Collected data
(** [WordEmbedding.vocab_sorted_by_frequency_in_training_data] *)
Definition vocab_sorted_by_frequency_in_training_data (emb : WordEmbedding)
  (first_n more_frequent_than : option Z) : result freq_table :=
  match training_data emb with
  | None => Raise ValueError
  | Some corpus =>
      let more_frequent_than :=
        match more_frequent_than with
        | Some 0 => None
        | m => m
        end in
      let flat_training_data := concat corpus in
      let c := Counter flat_training_data in
      let res := c in
      let res := match first_n with
                 | Some n => df_head n res
                 | None => res
                 end in
      let res := match more_frequent_than with
                 | Some m => filter (fun row => snd row >? m) res
                 | None => res
                 end in
      Ok res
  end.

(** [WordEmbedding.training_data_size] *)
Definition training_data_size (emb : WordEmbedding) : result Z :=
  match training_data emb with
  | None => Raise ValueError
  | Some corpus => Ok (fold_left (fun counter sentence => counter + len sentence) corpus 0)
  end.

(** *** Vector access and geometry primitives *)

(** [self._word_vectors[word]] *)
Fixpoint kv_lookup (kv : list (string * Np.vec)) (word : string) : result Np.vec :=
  match kv with
  | [] => Raise KeyError
  | (k, v) :: kv' => if String.eqb k word then Ok v else kv_lookup kv' word
  end.

(** [WordEmbedding.vector] *)
Definition vector (emb : WordEmbedding) (word : string) : result Np.vec :=
  v <- kv_lookup (word_vectors emb) word ;;
  Ok (normalize_vector v).

(** [WordEmbedding.vectors] *)
Definition vectors (emb : WordEmbedding) (list_of_words : list string)
  : result (list Np.vec) :=
  mapM (vector emb) list_of_words.

(** The branch of [difference_vector] on [np.allclose(vec1, vec2, atol=1e-10)];
    the relative tolerance is not passed and keeps numpy's default. *)
Definition difference_atol : R := (1 / 10000000000)%R.

(** [WordEmbedding.difference_vector] *)
Definition difference_vector (emb : WordEmbedding) (word1 word2 : string)
  (normalize : bool) : result Np.vec :=
  vec1 <- vector emb word1 ;;
  vec2 <- vector emb word2 ;;
  if Np.allclose_dec Np.default_rtol difference_atol vec1 vec2 then Raise ValueError
  else
    let diff := Np.sub vec1 vec2 in
    Ok (if normalize then normalize_vector diff else diff).

(** [WordEmbedding.centroid_of_vectors]; [None] is the [nan] that the mean of
    no vector gives. *)
Definition centroid_of_vectors (emb : WordEmbedding) (list_of_words : list string)
  (normalize : bool) : result (option Np.vec) :=
  vecs <- mapM (vector emb) list_of_words ;;
  let centroid := Np.mean_axis0 vecs in
  Ok (if normalize then option_map normalize_vector centroid else centroid).

(** [WordEmbedding.similarity] *)
Definition similarity (emb : WordEmbedding) (word1 word2 : string) : result R :=
  v1 <- vector emb word1 ;;
  v2 <- vector emb word2 ;;
  Ok (Np.dot v1 v2).

(** Rounding to the nearest integer, halves to the even neighbour. *)
Definition round_half_even (x : R) : Z :=
  let f := Int_part x in
  let r := (x - IZR f)%R in
  if Rlt_dec r (1 / 2) then f
  else if Rlt_dec (1 / 2) r then f + 1
  else if Z.even f then f else f + 1.

(** [round(x, 3)] *)
Definition round3 (x : R) : R := (IZR (round_half_even (x * 1000)) / 1000)%R.

(** A row of the table of [WordEmbedding.similarities]:
    [Word1], [Word2], [Similarity]. *)
Definition sim_row : Type := string * string * R.

Definition sim_asc (a b : sim_row) : bool :=
  if Rle_dec (snd a) (snd b) then true else false.

(** [WordEmbedding.similarities] *)
Definition similarities (emb : WordEmbedding) (list_of_word_pairs : list (string * string))
  : result (list sim_row) :=
  result <- mapM (fun p : string * string =>
                    let (word1, word2) := p in
                    s <- similarity emb word1 word2 ;;
                    Ok (word1, word2, round3 s))
                 list_of_word_pairs ;;
  Ok (sort_by sim_asc result).

(** *** Projections on dimensions *)

(** An element of a bipolar dimension's specification: a cluster (a list of
    words), or a bare word when the caller passed a flat list. *)
Inductive cluster : Type :=
| WordList (ws : list string)
| BareWord (w : string).

(** [isinstance(c, list)] *)
Definition is_list (c : cluster) : bool :=
  match c with
  | WordList _ => true
  | BareWord _ => false
  end.

(** The items that [for dim_word in c] visits. *)
Definition iter_cluster (c : cluster) : list string :=
  match c with
  | WordList ws => ws
  | BareWord w => chars w
  end.

(** A cell of a projection table: a number, or [None] for [nan]. *)
Definition cell : Type := option R.

(** A row of a projection table: the test word and its cells. *)
Definition proj_row : Type := string * list cell.

(** The order of [df.sort_values(cols[1:], ascending=False)]: the columns are
    compared from the left, larger values first and [nan] last. *)
Fixpoint cells_desc (a b : list cell) : bool :=
  match a, b with
  | x :: a', y :: b' =>
      match x, y with
      | Some u, Some v =>
          if Rlt_dec v u then true
          else if Rlt_dec u v then false
          else cells_desc a' b'
      | Some _, None => true
      | None, Some _ => false
      | None, None => cells_desc a' b'
      end
  | _, _ => true
  end.

Definition rows_desc (a b : proj_row) : bool := cells_desc (snd a) (snd b).

(** [np.dot(test_vec, d)] where [d] may be [nan]. *)
Definition dot_cell (test_vec : Np.vec) (d : option Np.vec) : cell :=
  option_map (Np.dot test_vec) d.

(** [l - r] where either may be [nan]. *)
Definition sub_cell (l r : option Np.vec) : option Np.vec :=
  match l, r with
  | Some u, Some v => Some (Np.sub u v)
  | _, _ => None
  end.

(** The body of the loop over [dimensions.values()] in
    [WordEmbedding.projections_to_bipolar_dimensions]. *)
Definition bipolar_cell (emb : WordEmbedding) (test_vec : Np.vec)
  (normalize_before normalize_centroids : bool) (dim_clusters : list cluster)
  : result cell :=
  if negb (len dim_clusters =? 2) then Raise ValueError
  else
    c0 <- getitem dim_clusters 0 ;;
    centroid_left_cluster <- centroid_of_vectors emb (iter_cluster c0) false ;;
    c1 <- getitem dim_clusters 1 ;;
    centroid_right_cluster <- centroid_of_vectors emb (iter_cluster c1) false ;;
    let unit c := option_map (fun v => Np.scale_inv (Np.norm v) v) c in
    let centroid_left_cluster :=
      if normalize_centroids then unit centroid_left_cluster else centroid_left_cluster in
    let centroid_right_cluster :=
      if normalize_centroids then unit centroid_right_cluster else centroid_right_cluster in
    let diff := sub_cell centroid_left_cluster centroid_right_cluster in
    let diff := if normalize_before then option_map normalize_vector diff else diff in
    Ok (dot_cell test_vec diff).

(** [WordEmbedding.projections_to_bipolar_dimensions]; [test] is the list of
    test words (a single [str] is wrapped in a list by the method). *)
Definition projections_to_bipolar_dimensions (emb : WordEmbedding)
  (test : list string) (dimensions : list (string * list cluster))
  (normalize_before normalize_centroids : bool) : result (list proj_row) :=
  data <- mapM (fun test_word =>
                  test_vec <- vector emb test_word ;;
                  row <- mapM (bipolar_cell emb test_vec normalize_before normalize_centroids)
                              (map snd dimensions) ;;
                  Ok (test_word, row))
               test ;;
  Ok (sort_by rows_desc data).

— Requirement —
Reproduce, character for character, only the lines of the preceding data that start at the line with "result (list sim_row)" and end at the line with "compared from the", both included.

— Solution below —
  : result (list sim_row) :=
  result <- mapM (fun p : string * string =>
                    let (word1, word2) := p in
                    s <- similarity emb word1 word2 ;;
                    Ok (word1, word2, round3 s))
                 list_of_word_pairs ;;
  Ok (sort_by sim_asc result).

(** *** Projections on dimensions *)

(** An element of a bipolar dimension's specification: a cluster (a list of
    words), or a bare word when the caller passed a flat list. *)
Inductive cluster : Type :=
| WordList (ws : list string)
| BareWord (w : string).

(** [isinstance(c, list)] *)
Definition is_list (c : cluster) : bool :=
  match c with
  | WordList _ => true
  | BareWord _ => false
  end.

(** The items that [for dim_word in c] visits. *)
Definition iter_cluster (c : cluster) : list string :=
  match c with
  | WordList ws => ws
  | BareWord w => chars w
  end.

(** A cell of a projection table: a number, or [None] for [nan]. *)
Definition cell : Type := option R.

(** A row of a projection table: the test word and its cells. *)
Definition proj_row : Type := string * list cell.

(** The order of [df.sort_values(cols[1:], ascending=False)]: the columns are
    compared from the left, larger values first and [nan] last. *)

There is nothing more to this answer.